The vir flared to life as he turned. Black tendrils crawled up his face, swarmed over his arms, through his legs, and even out from his pupils. He allowed them a moment to suck in light, so that the Godking appeared to be an unnatural splotch of darkness in the rising morning light. Then he put an end to that. He wanted the nobles to see him.
There wasn’t an eye that wasn’t huge. It wasn’t solel
y the vir or Garoth’s inherent majesty that stunned them. It was the corpses stacked like cordwood to each side and behind him, framing him like a picture. It was the blood-and-brain-spattered white clothing he wore. He was awesome in his power, and terrible in his majesty. Perhaps, if she survived, he’d have Duchess Trudana Jadwin paint the scene.

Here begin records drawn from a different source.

(* ===== verification/CacheReservation.v ===== *)
(** * Reserving cache space

    [cache/cache_reservation_manager.h] and [.cc]: memory that is used outside of the block
    cache is accounted for in it by dummy entries of 256 KiB, and the wrapper that serialises
    the calls of several threads with a mutex. The cache is an interface: the operations the
    manager calls and, as laws, which references it holds after them. A cache state is
    threaded through every operation. *)

From stdpp Require Import gmultiset.
From S2P Require Import Prelude.
From S2P Require Import Status.

(** What the manager uses of a cache: inserting a dummy entry with a handle, and releasing the
    handle with erasure. *)
Class DummyCache (σ handle : Type) : Type := {
  cache_Insert : σ -> Z -> Status * option handle * σ;
  ReleaseAndEraseIfLastRef : σ -> handle -> σ;
}.

(** The references to handles that the users of the cache hold. *)
Class DummyCacheLaws {σ handle} `{Countable handle} (D : DummyCache σ handle)
    (held : σ -> gmultiset handle) : Prop := {
  insert_ok c charge s h c' : cache_Insert c charge = (s, h, c') -> code s = kOk ->
    exists h0, h = Some h0 /\ held c' = {[+ h0 +]} ⊎ held c;
  insert_fails c charge s h c' : cache_Insert c charge = (s, h, c') -> code s <> kOk ->
    held c' = held c;
  release_held c h : h ∈ held c -> held (ReleaseAndEraseIfLastRef c h) = held c ∖ {[+ h +]};
}.

(** ** [CacheReservationManagerImpl] *)

Definition kSizeDummyEntry : Z := 256 * 1024.

Record Manager {handle : Type} : Type := mkManager {
  delayed_decrease_ : bool;
  cache_allocated_size_ : Z;
  memory_used_ : Z;
  dummy_handles_ : list handle;
}.
Arguments Manager : clear implicits.
Arguments mkManager {handle}.

Section Ops.
Context {σ handle : Type} `{D : DummyCache σ handle}.

Definition Manager_new (delayed_decrease : bool) : Manager handle := mkManager delayed_decrease 0 0 [].

Definition set_reserved (n : Z) (hs : list handle) (m : Manager handle) : Manager handle :=
  mkManager (delayed_decrease_ m) n (memory_used_ m) hs.
Definition set_memory_used (n : Z) (m : Manager handle) : Manager handle :=
  mkManager (delayed_decrease_ m) (cache_allocated_size_ m) n (dummy_handles_ m).

(** [while (new_mem_used > cache_allocated_size_)]; [None] is a loop that has not ended. *)
Fixpoint increase_loop (fuel : nat) (new_mem_used : Z) (return_status : Status) (m : Manager handle)
    (c : σ) : option (Status * Manager handle * σ) :=
  if new_mem_used >? cache_allocated_size_ m then
    match fuel with
    | O => None
    | S fuel =>
        let '(s, h, c) := cache_Insert c kSizeDummyEntry in
        if bool_decide (code s = kOk) then
          match h with
          | Some h =>
              increase_loop fuel new_mem_used s
                (set_reserved (u64 (cache_allocated_size_ m + kSizeDummyEntry))
                   (dummy_handles_ m ++ [h]) m) c
          | None => None
          end
        else Some (s, m, c)
    end
  else Some (return_status, m, c).

(** The number of entries that can be missing, and one. *)
Definition reservation_fuel (new_mem_used : Z) : nat := S (Z.to_nat (new_mem_used / kSizeDummyEntry)).

Definition IncreaseCacheReservation (new_mem_used : Z) (m : Manager handle) (c : σ) :
    option (Status * Manager handle * σ) :=
  increase_loop (reservation_fuel new_mem_used) new_mem_used Status_OK m c.

(** [while (new_mem_used + kSizeDummyEntry <= cache_allocated_size_)]; the number of handles
    bounds the rounds, [None] is [back] of an empty vector. *)
Fixpoint decrease_loop (fuel : nat) (new_mem_used : Z) (m : Manager handle) (c : σ) :
    option (Manager handle * σ) :=
  if u64 (new_mem_used + kSizeDummyEntry) <=? cache_allocated_size_ m then
    match fuel with
    | O => None
    | S fuel =>
        match last (dummy_handles_ m) with
        | None => None
        | Some h =>
            let c := ReleaseAndEraseIfLastRef c h in
            decrease_loop fuel new_mem_used
              (set_reserved (u64 (cache_allocated_size_ m - kSizeDummyEntry))
                 (removelast (dummy_handles_ m)) m) c
        end
    end
  else Some (m, c).

Definition DecreaseCacheReservation (new_mem_used : Z) (m : Manager handle) (c : σ) :
    option (Status * Manager handle * σ) :=
  '(m, c) ← decrease_loop (S (length (dummy_handles_ m))) new_mem_used m c;
  Some (Status_OK, m, c).

Definition UpdateCacheReservation (new_mem_used : Z) (m : Manager handle) (c : σ) :
    option (Status * Manager handle * σ) :=
  let m := set_memory_used new_mem_used m in
  let cur_cache_allocated_size := cache_allocated_size_ m in
  if new_mem_used =? cur_cache_allocated_size then Some (Status_OK, m, c)
  else if new_mem_used >? cur_cache_allocated_size then IncreaseCacheReservation new_mem_used m c
  else if delayed_decrease_ m && (new_mem_used >=? cur_cache_allocated_size / 4 * 3)
  then Some (Status_OK, m, c)
  else DecreaseCacheReservation new_mem_used m c.

Definition GetTotalReservedCacheSize (m : Manager handle) : Z := cache_allocated_size_ m.
Definition GetTotalMemoryUsed (m : Manager handle) : Z := memory_used_ m.

(** The handle of a reservation is the number of bytes it stands for. *)
Definition MakeCacheReservation (incremental_memory_used : Z) (m : Manager handle) (c : σ) :
    option (Status * Z * Manager handle * σ) :=
  '(s, m, c) ← UpdateCacheReservation (u64 (GetTotalMemoryUsed m + incremental_memory_used)) m c;
  Some (s, incremental_memory_used, m, c).

Definition ReleaseCacheReservation (incremental_memory_used : Z) (m : Manager handle) (c : σ) :
    option (Status * Manager handle * σ) :=
  let updated_total_mem_used := u64 (GetTotalMemoryUsed m - incremental_memory_used) in
  UpdateCacheReservation updated_total_mem_used m c.

(** [~CacheReservationHandle]: the status is not looked at. *)
Definition CacheReservationHandle_delete (incremental_memory_used : Z) (m : Manager handle) (c : σ) :
    option (Manager handle * σ) :=
  '(_, m, c) ← ReleaseCacheReservation incremental_memory_used m c;
  Some (m, c).

(** [~CacheReservationManagerImpl] *)
Definition Manager_delete (m : Manager handle) (c : σ) : σ :=
  foldl ReleaseAndEraseIfLastRef c (dummy_handles_ m).

(** ** [ConcurrentCacheReservationManager]

    Each of its operations holds the mutex; what runs under it is one step. *)

Definition Concurrent_UpdateCacheReservation_delta (memory_used_delta : Z) (increase : bool)
    (m : Manager handle) (c : σ) : option (Status * Manager handle * σ) :=
  let total_mem_used := GetTotalMemoryUsed m in
  if negb increase then
    UpdateCacheReservation
      (if total_mem_used >? memory_used_delta then u64 (total_mem_used - memory_used_delta) else 0) m c
  else UpdateCacheReservation (u64 (total_mem_used + memory_used_delta)) m c.

End Ops.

The Godking regarded the nobles and the nobles on the platform regarded the Godking. He wondered if any of them had yet counted their own number: thirteen.
He extended his handful of straw toward his nobles. “Come,” he told them. “Khali will cleanse you.” This time, he had no intention of letting fate decide who would die.
Commander Gher looked at the Godking. “Your Holiness, there must be some—” he stopped. Godkings didn’t make mistakes. Gher’s face drained of color. He drew a long straw. It was several moments before it occurred to him not to appear too relieved.
Most of the rest were lesser nobles—the men and women who’d made the late King Aleine Gunder IX’s government work. They had all been so easily subverted. Extortion could be so simple. But it gained Garoth nothing to kill these peons, even if they had failed him.
That brought him to a sweating Trudana Jadwin. She was the twelfth in the line, and her husband was last.
Garoth paused. He let them look at each other. They knew, everyone who was watching knew that one or the other of them would die, and it all depended on Trudana’s draw. The duke was swallowing compulsively. Garoth said, “Out of all the nobles here, you, Duke Jadwin, are the only one who was never in my employ. So obviously you didn’t fail me. Your wife, on the other hand, did.”
“What?” the duke asked. He looked at Trudana.
“Didn’t you know she was cheating on you with the prince? She murdered him on my orders,” Garoth said.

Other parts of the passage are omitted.